Local History

There has been a settlement at Theale since the Bronze Age. Its growth was related to the importance of the gravel terraces which provided a dry site for habitation and firm trackways above the floodplain of the river Kennet. Its Saxon name derives from a causeway built to bridge a gap in the gravel and carry a track across wet land – not, as is popularly believed, from ‘The Ale’, a description of the village’s numerous public houses. Gravel extraction for road maintenance was an important industry from the Middle Ages onwards. For much of its history Theale depended for its prosperity on farming, passing traffic, and craft industries geared to servicing their demands.
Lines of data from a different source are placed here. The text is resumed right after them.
(** C1: creating a name that the directory does not hold, in a file system
    with a free inode and room in the directory, succeeds; the invariant of
    the image and the checkpoint are kept, the new name then looks up to the
    lowest free inode number, every other entry of the directory still looks
    up to its inode, a new directory holds "." and "..", and no inode but the
    parent and the new one changes. *)
Theorem creat_then_lookup s pinum type p nm name inum :
  lfs_ok s → cr_ok s → abs s pinum = Some p → a_type p = MFS_DIRECTORY →
  cstr name = Some nm → Forall is_byte name → (length nm < NAMELEN)%nat →
  next_block s + 3 < 524288 → absent p nm → ftype_ok type = true →
  first_free (imap s) 0 = Some inum → creat_site (a_data p) 0 ≠ None →
  ∃ s', creat_server pinum type name s = Ok (0, s') ∧ lfs_ok s' ∧ cr_ok s' ∧
    (∃ o, lookup_server pinum name s' = Ok (inum, off o s')) ∧
    (∀ name' nm', cstr name' = Some nm' → Forall is_byte name' → nm' ≠ nm → nm' ≠ zstr "DNE" →
       blocks_lookup (a_data p) nm' ≠ -1 →
       ∃ o, lookup_server pinum name' s' = Ok (blocks_lookup (a_data p) nm', off o s')) ∧
    (type = MFS_DIRECTORY →
       (∃ o, lookup_server inum (zstr "." ++ [0]) s' = Ok (inum, off o s')) ∧
       ∃ o, lookup_server inum (zstr ".." ++ [0]) s' = Ok (pinum, off o s')) ∧
    ∀ j, j ≠ inum → j ≠ pinum → abs s' j = abs s j.
Proof.
  intros Hok Hcr Ha Ht Hc Hb Hl Hn Habs Hty Hf Hsite.
  pose proof (cstr_nonul _ _ Hc) as Hnn.
  assert (Forall is_byte nm) as Hbn.
  { apply cstr_split in Hc as [r ->]. by apply Forall_app in Hb as [? _]. }
  destruct (first_free_range _ _ Hf) as [Hi Hfree].
  assert (0 ≤ inum < MAXINODES) as Hir.
  { apply lookup_lt_Some in Hfree. rewrite (ok_imap s Hok) in Hfree. consts. lia. }
  destruct (abs_Some s pinum p Ha) as (pb & n & Hpb & _ & Hino & _).
  destruct (inode_blk_range s pinum pb Hok Hpb) as (Hpr & _).
  assert (is_i32 inum ∧ is_i32 pinum) as [Hii Hpi] by (unfold is_i32; consts; lia).
  assert (inum ≠ pinum) as Hne.
  { intros ->. unfold inode_blk in Hpb. rewrite decide_True, Hfree in Hpb by lia. done. }
  destruct (spec_creat (abs s) pinum type inum nm) as [σ'|] eqn:Hσ.
  2: { unfold spec_creat in Hσ. rewrite Ha in Hσ. cbn [mbind option_bind] in Hσ.
       by destruct (creat_site (a_data p) 0) as [[[? ?] ?]|]. }
  destruct (creat_server_creates s pinum type p nm name inum σ') as (s' & E & Hok' & Hcr' & _ & Habs');
    try done; [by apply absent_lookup|].
  destruct (spec_creat_lookup s pinum type p nm inum σ') as (p' & Hp' & Htp' & Hlk & Hoth); try done.
  exists s'. split; [exact E|]. split; [exact Hok'|]. split; [exact Hcr'|].
  rewrite <-Habs' in Hp'. split_and!.
  - rewrite <-Hlk. by apply run_lookup_server.
  - intros name' nm' Hc' Hb' H1 H2 H3. rewrite <-Hoth by done. by apply run_lookup_server.
  - intros ->.
    assert (abs s' inum = Some (ANode MFS_DIRECTORY BLOCKSIZE (alloc_data pinum inum MFS_DIRECTORY)))
      as Hnew.
    { rewrite Habs'. unfold spec_creat in Hσ. rewrite Ha in Hσ. cbn [mbind option_bind] in Hσ.
      destruct (creat_site (a_data p) 0) as [[[? ?] ?]|]; [|done]. injection Hσ as <-.
      by rewrite decide_True. }
    destruct (dots_lookup inum pinum Hii Hpi) as [Hd1 Hd2]. split.
    + destruct (run_lookup_server s' inum _ (zstr ".") (zstr "." ++ [0]) Hok' Hnew eq_refl)
        as [o Eo]; [done|by apply dot_bytes|]. exists o. cbn [a_data] in Eo. rewrite Hd1 in Eo. exact Eo.
    + destruct (run_lookup_server s' inum _ (zstr "..") (zstr ".." ++ [0]) Hok' Hnew eq_refl)
        as [o Eo]; [done|by apply dot_bytes|]. exists o. cbn [a_data] in Eo. rewrite Hd2 in Eo. exact Eo.
  - intros j Hj1 Hj2. rewrite Habs'. unfold spec_creat in Hσ. rewrite Ha in Hσ.
    cbn [mbind option_bind] in Hσ.
    destruct (creat_site (a_data p) 0) as [[[? ?] ?]|]; [|done]. injection Hσ as <-.
    by rewrite !decide_False.
Qed.
End theorems.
From the early 17th century the Coaching Age had a big impact on the development of the village. Situated 5 miles west of Reading, on the main road to the thriving port of Bristol and the fashionable spa resort of Bath, Theale became a major halt for a change of horses and a comfort stop for passengers. Theale’s shops could provide for the needs of travellers and local craftsmen could supply everything this growing industry needed.
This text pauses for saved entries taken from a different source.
(* ===== verification/LfsUnlink.v ===== *)
(** [unlink_server]: what it does to an entry in the first block of the
    parent, and what it does to one in a later block. *)

From S2P Require Import Prelude CString UnixFile Lfs LfsSpec LfsProofs LfsCreat LfsOps LfsTheorems LfsStart.

#[local] Ltac consts := unfold MAXINODES, BLOCKSIZE, CRSIZE, INODE_BYTES, NDPTR in *.

Lemma run_need {S A B} (a : A) (k : A → M S B) s : (need (Some a) ≫= k) s = k a s.
Proof. done. Qed.

Section loop.
Context `{Uninit}.
Context (name nm : list Z) (pinode node : inode).
Hypothesis Hc : cstr name = Some nm.
Hypothesis Hb : Forall is_byte name.

Lemma slot_strcmp d j :
  dir_ok d → (j < NDIRENT)%nat →
  ∃ z, strcmp (drop (NAMELEN * j) (names d)) name = Some z ∧ (z = 0 ↔ slot_name d j = Some nm).
Proof.
  intros Hd Hj. destruct (do_names d Hd j Hj) as [t Ht].
  destruct (strcmp_strings (drop (NAMELEN * j) (names d)) name t nm) as (z & E & Hz).
  - by apply slot_name_drop.
  - done.
  - apply Forall_drop, (do_bytes d Hd).
  - done.
  - exists z. split; [done|]. rewrite Ht. naive_solver.
Qed.

(** Slots with other names are passed over. *)
Lemma unlink_loop_skip d s n j m :
  dir_ok d → (j + n + m ≤ NDIRENT)%nat → (∀ i, (j ≤ i < j + n)%nat → slot_name d i ≠ Some nm) →
  unlink_loop (n + m) j name pinode node d s = unlink_loop m (j + n) name pinode node d s.
Proof.
  intros Hd. revert j. induction n as [|n IH]; intros j Hj Hn; [by rewrite Nat.add_0_r|].
  cbn [Nat.add unlink_loop]. destruct (slot_strcmp d j Hd ltac:(lia)) as (z & -> & Hz).
  rewrite run_need. destruct (Z.eqb_spec z 0) as [E|E]; cbn [negb].
  - destruct (Hn j); [lia|]. by apply Hz.
  - rewrite IH; [f_equal; lia|lia|]. intros i Hi. apply Hn. lia.
Qed.
End loop.

Section unlink.
Context `{Uninit}.
Context (s : lfs) (pinum inum pb p0 : Z) (j : nat).
Let m := inode_at s pb.
Let d := dec_dir (blk s p0).

Definition unlink_dir : directory := dir_put d j (-1) (zstr "DNE").
Definition unlink_state : lfs :=
  cr_write inum (-1) (set_imap (set_idx (imap s) inum (-1)) (pw (p0 * BLOCKSIZE) (enc_dir unlink_dir) s)).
The completion of the Kennet and Avon Canal in 1810 provided a London-Bristol waterway and Theale became an important link in this chain. A quay existed south of the village where goods such as coal, iron, stone and rags for paper making were unloaded and local products such as timber, grain and peat were dispatched. The building of the Great Western Railway from Paddington to Bristol brought a visit to Theale from Isambard Kingdom Brunel, but the completion of the route in 1841 heralded the decline of long distance horse traffic and the canal.
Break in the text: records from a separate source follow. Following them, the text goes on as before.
(* ===== verification/LfsFaults.v ===== *)
(** Consequences of the refinement theorems that a client sees (a write reads
    back, [stat] reports it), and the calls on which the server departs from
    what its comments say. *)

From S2P Require Import Prelude CString UnixFile Lfs LfsSpec LfsProofs LfsCreat LfsOps LfsTheorems LfsStart LfsUnlink.

#[local] Ltac consts := unfold MAXINODES, BLOCKSIZE, CRSIZE, INODE_BYTES, NDPTR in *.
#[local] Opaque lookup_block unlink_loop dir_lookup dec_dir dir_busy fresh_dir dots_dir creat_entry build_dir_block.

Section faults.
Context `{Uninit}.

Lemma run_stat_server s inum nd m :
  lfs_ok s → abs s inum = Some nd →
  ∃ o, stat_server inum m s = Ok ((0, mkStat (a_type nd) (a_size nd)), off o s).
Proof.
  intros Hok Ha. destruct (abs_Some s inum nd Ha) as (e & n & He & -> & _ & ->).
  eexists. unfold stat_server.
  by rewrite (bind_Ok _ _ _ _ _ (run_find_inode s inum e _ Hok He (junk_inode_shape _))).
Qed.

Lemma spec_write_data nd block buf k :
  0 ≤ block → (Z.to_nat block < length (a_data nd))%nat →
  a_data (spec_write nd block buf) !! k =
  if decide (k = Z.to_nat block) then Some (Some buf) else a_data nd !! k.
Proof.
  intros Hb Hl. cbn [a_data spec_write]. case_decide; subst.
  - by apply list_lookup_insert_eq.
  - by apply list_lookup_insert_ne.
Qed.

(** C2: what [write_server] wrote is what [read_server] then returns for that
    block; the file's other blocks read as before, [stat_server] reports a
    size that covers the block, no other inode changes, and the invariant and
    the checkpoint are kept. *)
Theorem write_then_read s inum nd block buf old :
  lfs_ok s → cr_ok s → abs s inum = Some nd → a_type nd = MFS_REGULAR_FILE →
  0 ≤ block ≤ 13 → length buf = Z.to_nat BLOCKSIZE → length old = Z.to_nat BLOCKSIZE →
  next_block s + 1 < 524288 →
  ∃ s', write_server inum buf block s = Ok (0, s') ∧ lfs_ok s' ∧ cr_ok s' ∧
    (∃ o, read_server inum old block s' = Ok ((0, buf), off o s')) ∧
    (∀ b bs, 0 ≤ b ≤ 13 → b ≠ block → a_data nd !! Z.to_nat b = Some (Some bs) →
       ∃ o, read_server inum old b s' = Ok ((0, bs), off o s')) ∧
    (∀ m, ∃ o, stat_server inum m s' =
       Ok ((0, mkStat MFS_REGULAR_FILE (Z.max (a_size nd) ((block + 1) * BLOCKSIZE))), off o s')) ∧
    ∀ j, j ≠ inum → abs s' j = abs s j.
Proof.
  intros Hok Hcr Ha Ht Hb Hl Ho Hn.
  destruct (write_server_refines s inum nd block buf Hok Hcr Ha Ht Hb Hl Hn)
    as (s' & E & Hok' & Hcr' & _ & Habs).
  assert (abs s' inum = Some (spec_write nd block buf)) as Ha' by by rewrite Habs, decide_True.
  assert (length (a_data nd) = 14%nat) as Hlen.
  { destruct (abs_Some s inum nd Ha) as (e & n & _ & -> & _ & ->). apply length_a_data. }
  exists s'. split; [exact E|]. split; [exact Hok'|]. split; [exact Hcr'|]. split_and!.
  - apply (run_read_server s' inum (spec_write nd block buf)); try done.
    rewrite spec_write_data by lia. by rewrite decide_True.
  - intros b bs Hb' Hne Hd. apply (run_read_server s' inum (spec_write nd block buf)); try done.
    rewrite spec_write_data by lia. rewrite decide_False by lia. done.
  - intros m. destruct (run_stat_server s' inum _ m Hok' Ha') as [o Es]. exists o.
    rewrite Es. cbn [a_type a_size spec_write]. by rewrite Ht.
  - intros j Hj. by rewrite Habs, decide_False.
Qed.

(** [stat_server] on an inode number that is in range but free does not
    report the error its comment promises: it succeeds, with the bytes the
    file offset happened to be at. *)
Theorem stat_free_inode_succeeds s inum m :
  0 ≤ inum < MAXINODES → imap s !! Z.to_nat inum = Some (-1) →
  ∃ m' s', stat_server inum m s = Ok ((0, m'), s').
Proof.
  intros Hi Hf. unfold stat_server, find_inode.
  rewrite (proj2 (Z.ltb_ge inum 0)), Z.geb_leb, (proj2 (Z.leb_gt MAXINODES inum)) by lia. cbn [orb].
  unfold imap_get, seek_block, lseek, read, modify, mbind, M_bind, need.
  rewrite decide_True by lia. rewrite Hf. cbn [mret M_ret].
  destruct (fread INODE_BYTES _) as [bs f']. cbn. by do 2 eexists.
Qed.

(** [creat_server] with a type that is neither a file's nor a directory's
    returns -1 only after the parent's entry is on disk: the name then looks
    up to an inode number that is not allocated. *)
Theorem creat_bad_type_leaves_entry s pinum type p nm name inum :
  lfs_ok s → abs s pinum = Some p → a_type p = MFS_DIRECTORY →
  cstr name = Some nm → Forall is_byte name → (length nm < NAMELEN)%nat →
  next_block s + 3 < 524288 → absent p nm → ftype_ok type = false →
  first_free (imap s) 0 = Some inum → creat_site (a_data p) 0 ≠ None →
  ∃ s' o, creat_server pinum type name s = Ok (-1, s') ∧
    lookup_server pinum name s' = Ok (inum, off o s') ∧ abs s' inum = None.
Proof.
  intros Hok Ha Ht Hc Hb Hl Hn Habs Hty Hf Hsite.
  destruct (run_creat_server s pinum type p nm name) as (pb & o & Hpb & Hp & E); [done..|].
  rewrite (absent_lookup _ _ Habs), Hf in E. cbn [Z.eqb Pos.eqb negb] in E.
  destruct (creat_site (a_data p) 0) as [[[b fresh] e]|] eqn:Es; [|done].
  unfold creat_end in E. rewrite Hty in E. cbv zeta in E.
  destruct (first_free_range _ _ Hf) as [Hi Hfree].
  assert (i_type (inode_at s pb) = MFS_DIRECTORY) as Hdir by (by rewrite Hp in Ht).
  assert (inode_of s pinum = Some (inode_at s pb)) as Hino by (unfold inode_of; by rewrite Hpb).
  pose proof (cstr_nonul _ _ Hc) as Hnn.
  assert (Forall is_byte nm) as Hbn.
  { apply cstr_split in Hc as [r ->]. by apply Forall_app in Hb as [? _]. }
  destruct (creat_site_facts s pinum pb nm Hok Hpb Hl 14 0 b fresh e) as (Hb14 & He & Hst);
    [done|by rewrite drop_0, <-Hp|].
  assert (0 ≤ inum < MAXINODES) as Hir.
  { apply lookup_lt_Some in Hfree. rewrite (ok_imap s Hok) in Hfree. consts. lia. }
  assert (is_i32 inum) as Hii by (unfold is_i32; consts; lia).
  assert (inode_blk s inum = None) as Hnone.
  { unfold inode_blk. rewrite decide_True by lia. by rewrite Hfree. }
  assert (inum ≠ pinum) as Hne by (intros ->; congruence).
  pose proof (entry_ok s pinum inum pb b e fresh nm Hok Hpb Hdir (proj2 Hb14) Hst He
    Hnn Hl Hbn Hii ltac:(lia)) as Hokt.
  pose proof (entry_abs s pinum inum pb b e fresh nm Hok Hpb Hdir (proj2 Hb14) Hst He
    Hnn Hl Hbn Hii ltac:(lia)) as Hat.
  pose proof (entry_abs_other s pinum inum pb b e fresh nm Hok Hpb Hdir (proj2 Hb14) Hst He
    Hnn Hl Hbn Hii ltac:(lia) inum Hne) as Hat'.
  destruct (spec_creat (abs s) pinum type inum nm) as [σ'|] eqn:Hσ.
  2: { unfold spec_creat in Hσ. rewrite Ha in Hσ. cbn [mbind option_bind] in Hσ. by rewrite Es in Hσ. }
  destruct (spec_creat_lookup s pinum type p nm inum σ' Hok Ha Ht Habs Hnn Hl Hbn Hii Hne Hσ)
    as (p' & Hp' & Htp' & Hlk & _).
  unfold spec_creat in Hσ. rewrite Ha in Hσ. cbn [mbind option_bind] in Hσ. rewrite Es in Hσ.
  injection Hσ as <-.
  rewrite decide_False, decide_True in Hp' by done. injection Hp' as Hp'.
  assert (a_data p' = <[b:=Some (enc_dir (dir_put (entry_dir s pb b fresh) e inum nm))]>
    (a_data (abs_inode s (inode_at s pb)))) as Hdata.
  { rewrite <-Hp', <-Hp. cbn [a_data]. do 3 f_equal. unfold entry_dir, entry_blk.
    destruct fresh; [done|].
    destruct (inode_ptr s pinum _ b Hok Hino (proj2 Hb14)) as (u & q & Eu & Eq & _ & Ea).
    rewrite Hst in Eu. injection Eu as <-. rewrite (idx_Some _ _ _ Eq).
    rewrite <-Hp in Ea. by rewrite Ea. }
  destruct (run_lookup_server _ pinum _ nm name Hokt Hat eq_refl Hc Hb) as [o' El].
  cbn [a_data] in El. rewrite <-Hdata, Hlk in El.
  eexists _, o'. split; [exact E|]. split; [exact El|]. rewrite Hat'.
  unfold abs, inode_of. by rewrite Hnone.
Qed.

(** An entry in a later block than the first is found by the lookup but not
    by the loop: the inode is freed and the entry stays. *)
Theorem unlink_later_block_leaves_entry s pinum p nm name inum nd :
  lfs_ok s → abs s pinum = Some p → a_type p = MFS_DIRECTORY →
  cstr name = Some nm → Forall is_byte name →
  (∀ bs, a_data p !! 0%nat = Some (Some bs) →
     ∀ j, (j < NDIRENT)%nat → slot_name (dec_dir bs) j ≠ Some nm) →
  blocks_lookup (a_data p) nm = inum → abs s inum = Some nd → inum ≠ pinum →
  ∃ s' o, unlink_server pinum name s = Ok (0, s') ∧
    abs s' inum = None ∧ lookup_server pinum name s' = Ok (inum, off o s').
Proof.
  intros Hok Ha Ht Hc Hb Hno Hlk Hnd Hne.
  destruct (run_unlink_prefix s pinum p nm name) as (pb & p0 & Hpb & Hp & Hp0 & Hi0 & Hbs0 & Hrun);
    [done..|].
  destruct (abs_Some s inum nd Hnd) as (nb & n & Hnb & -> & Hin & ->).
  destruct (inode_blk_range s inum nb Hok Hnb) as (Hir & _).
  destruct (Hrun inum nb _ Hlk ltac:(lia) Hnb eq_refl) as [o Eo].
  assert (i_type (inode_at s pb) = MFS_DIRECTORY) as Hdir by (by rewrite Hp in Ht).
  destruct (unlink_facts s pinum pb p0 0 Hok Hpb Hdir Hp0 ltac:(unfold NDIRENT; lia))
    as (Hm & Hw & Hdok & Hr & _).
  pose proof (unlink_loop_skip name nm (inode_at s pb) (inode_at s nb) Hc Hb
    (dec_dir (blk s p0)) (off o s) NDIRENT 0 0 Hdok) as El.
  rewrite !Nat.add_0_r in El. rewrite unlink_loop_0 in El.
  set (s' := cr_write inum (-1) (set_imap (set_idx (imap s) inum (-1)) s)).
  assert (unlink_server pinum name s = Ok (0, s')) as E.
  { rewrite Eo. rewrite (bind_Ok _ _ _ _ _ (El ltac:(unfold NDIRENT; lia)
      ltac:(intros i Hi; apply (Hno _ Hbs0); lia))).
    rewrite run_imap_set by (change (imap (off o s)) with (imap s); rewrite (ok_imap s Hok); consts; lia).
    erewrite bind_Ok; [|apply (run_update_CR _ inum (-1)); [lia|]].
    - unfold mret, M_ret, s', cr_write. cbn [set_imap next_block off set_fd].
      change (imap (off o s)) with (imap s).
      rewrite <-(pw_off (inum * 4) _ o (set_imap _ s)) by lia. reflexivity.
    - change (imap (set_imap ?m _)) with m. unfold set_idx. apply list_lookup_insert_eq.
      change (imap (off o s)) with (imap s). rewrite (ok_imap s Hok). consts. lia. }
  assert (∀ i, inode_blk s' i = if decide (i = inum) then None else inode_blk s i) as Hblk.
  { intros i. unfold inode_blk. change (imap s') with (set_idx (imap s) inum (-1)).
    unfold set_idx. case_decide as Hi.
    - destruct (decide (i = inum)) as [->|Hn].
      + rewrite list_lookup_insert_eq by (rewrite (ok_imap s Hok); consts; lia). done.
      + by rewrite list_lookup_insert_ne by lia.
    - by rewrite decide_False by lia. }
  assert (∀ sl, same_bytes s s' sl) as Hsame.
  { intros sl b Hsl. destruct (slot_facts s sl b Hok Hsl) as (_ & Hrb & _). unfold s'.
    by rewrite cr_write_bytes by (consts; lia). }
  assert (inode_blk s' inum = None) as Hgone by by rewrite Hblk, decide_True.
  assert (∀ sl, owner sl = inum → slot_block s' sl = None) as Hsg.
  { intros [i|i k]; cbn [owner slot_block]; intros ->; [done|]. unfold inode_of. by rewrite Hgone. }
  assert (lfs_ok s') as Hok'.
  { apply (lfs_ok_preserve s s' [inum]); [done| |done| | | | | | | |].
    - intros i Hi. rewrite list_elem_of_singleton in Hi. by rewrite Hblk, decide_False.
    - change (imap s') with (set_idx (imap s) inum (-1)). rewrite set_idx_length. apply (ok_imap s Hok).
    - change (imap s') with (set_idx (imap s) inum (-1)).
      apply Forall_set_idx; [apply (ok_ints s Hok)|unfold is_i32; lia].
    - change (next_block s') with (next_block s). pose proof (ok_next s Hok). lia.
    - unfold s'. destruct (slot_facts s _ p0 Hok Hp0) as (_ & Hc0 & Hs0). cbn [slot_bytes] in Hs0.
      rewrite cr_write_size; [done|done|]. cbn [set_imap fd]. consts. lia.
    - intros sl b Hsl Hb'. apply list_elem_of_singleton in Hsl. by rewrite Hsg in Hb'.
    - intros sl sl' b Hsl _ _ Hb'. apply list_elem_of_singleton in Hsl. by rewrite Hsg in Hb'.
    - intros i n Hin' Hn. apply list_elem_of_singleton in Hin' as ->. unfold inode_of in Hn.
      by rewrite Hgone in Hn.
    - intros i n k b Hin' Hn. apply list_elem_of_singleton in Hin' as ->. unfold inode_of in Hn.
      by rewrite Hgone in Hn. }
  assert (abs s' pinum = Some p) as Hpa.
  { rewrite <-Ha. apply abs_frame; [by rewrite Hblk, decide_False|apply Hsame|intros; apply Hsame]. }
  destruct (run_lookup_server s' pinum p nm name Hok' Hpa Ht Hc Hb) as [o' Elk].
  exists s', o'. split; [exact E|]. split; [unfold abs, inode_of; by rewrite Hgone|].
  by rewrite Elk, Hlk.
Qed.
End faults.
During the late 19th and early 20th century Theale was a community geared to the rhythms of the farming year and the countryside. The village owed its resurgence yet again to road traffic when the M4 was built and Theale’s position at Junction 12 necessitated a by-pass opening in 1971. Theale and its business parks are now home to a multitude of local, national and multi-national businesses.

Theale owes its development and survival to its ability to utilise its location and natural resources and its capacity to respond to changing economic trends. Adaptability is the key to Theale’s success and it has weathered its changing fortunes without losing its essential character.